------ Supplied material

(* ===== verification/ActionsProps.v ===== *)
(** * Actions on the layout: properties

    Every action that is about the layout runs in every reachable world and moves windows without
    losing one; it keeps the invariants of the layout, of the held window and of the switcher unless
    it names a workspace of another monitor where that is not safe. *)
From stdpp Require Import gmap strings.
From S2P Require Import Prelude Float64 Region LayoutOutput LayoutScrolling LayoutFloating LayoutFloatingProps LayoutWorkspace LayoutWorkspaceOps LayoutWorkspaceProps LayoutMonitor LayoutMonitorOps LayoutMonitorMoves LayoutMonitorProps LayoutSet LayoutSetOwn LayoutSetOps LayoutSetOutputs LayoutSetMoves LayoutSetWindows LayoutSetNames LayoutSetConfig LayoutSetProps LayoutSetOptions LayoutMove LayoutMoveGeometry LayoutMoveOps LayoutMoveProps ConfigBinds WindowMru WindowMruProps MruWorld MruWorldProps MruProps OutputPositions OutputPositionsProps Actions.

(** ** What stays *)
Section keeps.
  Context (par : N → option N) (Hcycle : no_cycle par) (g : Placement).

(** The invariants hold again, with the same windows. *)
Definition keeps_world (w w' : MruWorld) : Prop := mw_ok par w' ∧ mw_windows w' ≡ₚ mw_windows w.

Lemma keeps_world_refl w : mw_ok par w → keeps_world w w.
Proof. by split. Qed.

Lemma keeps_world_trans w w1 w2 : keeps_world w w1 → keeps_world w1 w2 → keeps_world w w2.
Proof. intros [_ E1] [H E2]. split; [done|]. by rewrite E2. Qed.

Lemma keeps_same_layout w w' : mw_ok par w' → same_layout w w' → keeps_world w w'.
Proof. intros H [E _]. split; [done|]. unfold mw_windows. by rewrite E. Qed.

Section views.
  Context (env : ViewEnv) (Hv : view_ok env).

Lemma layout_do_keeps op w :
  mw_ok par w → keeps_windows op → ml_added op = [] → ml_op_pre par w.(mw_ids) w.(mw_ml) op → mw_room w →
  runs (layout_do par g op w) (keeps_world w).
Proof.
  intros Hok Hk Ha Hpre Hr. eapply runs_weaken; [by apply layout_do_runs|]. intros w' (H1 & Eui & removed & c' & E & Hw).
  pose proof (run_ml_op_keeps par g _ op Hk _ _ _ E) as Hn. cbn in Hn. subst removed. rewrite Ha in Hw. cbn in Hw.
  split; [|done]. split; [done|]. rewrite Eui. eapply ui_ok_windows; [|apply Hok]. intros x. by rewrite Hw.
Qed.

(** Focusing an output draws no ids. *)
Definition output_focused (output : OutputName) (w : MruWorld) : MruWorld :=
  set_mw_layout (set_ml_layout (focus_output w.(mw_ml).(ml_layout) output) w.(mw_ml)) w.(mw_ids) w.

Lemma focus_output_does output w : layout_do par g (MlLayout env (LopFocusOutput output)) w = Some (output_focused output w).
Proof. reflexivity. Qed.

Lemma output_focused_keeps output w : mw_ok par w → keeps_world w (output_focused output w).
Proof.
  intros [Hml Hui]. destruct (ml_carry par _ _ (focus_output w.(mw_ml).(ml_layout) output) w.(mw_ml).(ml_dnd) _ Hml
    (focus_output_keeps par _ _ output (proj1 Hml)) (focus_output_options _ _)) as [H1 H2 _].
  cbn [app] in H2. change (mw_windows (output_focused output w) ≡ₚ mw_windows w) in H2.
  split; [split; [exact H1|]|exact H2]. eapply ui_ok_windows; [|exact Hui]. intros x. by rewrite H2.
Qed.

Lemma output_focused_room output w : mw_room (output_focused output w) ↔ mw_room w.
Proof.
  unfold mw_room, ml_room, ly_room. cbn. unfold focus_output, ly_monitors.
  destruct (ly_set (ml_layout (mw_ml w))) as [ms p a|l] eqn:E; [|by rewrite E].
  destruct (monitor_position ms output); cbn; by rewrite ?E.
Qed.

Lemma focus_window_keeps id w : mw_ok par w → mw_room w → runs (mw_focus_window par g env id w) (keeps_world w).
Proof. intros Hok Hr. by apply layout_do_keeps. Qed.

(** *** The switcher *)
Lemma with_ui_keeps f w :
  mw_ok par w → (∀ ui, ui_ok (mw_windows w) ui → runs (f ui) (ui_ok (mw_windows w))) → runs (with_ui f w) (keeps_world w).
Proof.
  intros Hok Hf. unfold with_ui. eapply runs_bind; [apply Hf, Hok|]. intros ui Hui. apply runs_ret.
  apply keeps_same_layout; [by apply mw_ok_ui|done].
Qed.

Lemma cancel_keeps w : mw_ok par w → keeps_world w (cancel_mru w).
Proof.
  intros Hok. apply keeps_same_layout; [by apply cancel_ok|]. unfold cancel_mru, close_mru. by destruct (ui_close _ _ _).
Qed.

Lemma confirm_keeps w : mw_ok par w → mw_room w → runs (confirm_mru par g env w) (keeps_world w).
Proof.
  intros Hok Hr. unfold confirm_mru. destruct (close_mru_ok par MruRequestConfirm w Hok Hr) as [H1 H2].
  assert (Hs : same_layout w (close_mru MruRequestConfirm w).1) by (unfold close_mru; by destruct (ui_close _ _ _)).
  destruct (close_mru _ w) as [w' [id|]]; cbn [fst] in *; [|by apply runs_ret, keeps_same_layout].
  eapply runs_weaken; [by apply focus_window_keeps|]. intros w2. by apply keeps_world_trans, keeps_same_layout.
Qed.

------------

• _Exercise brief_
The answer should be only the number of lines in the data that include "Definition".

• _Output below_
2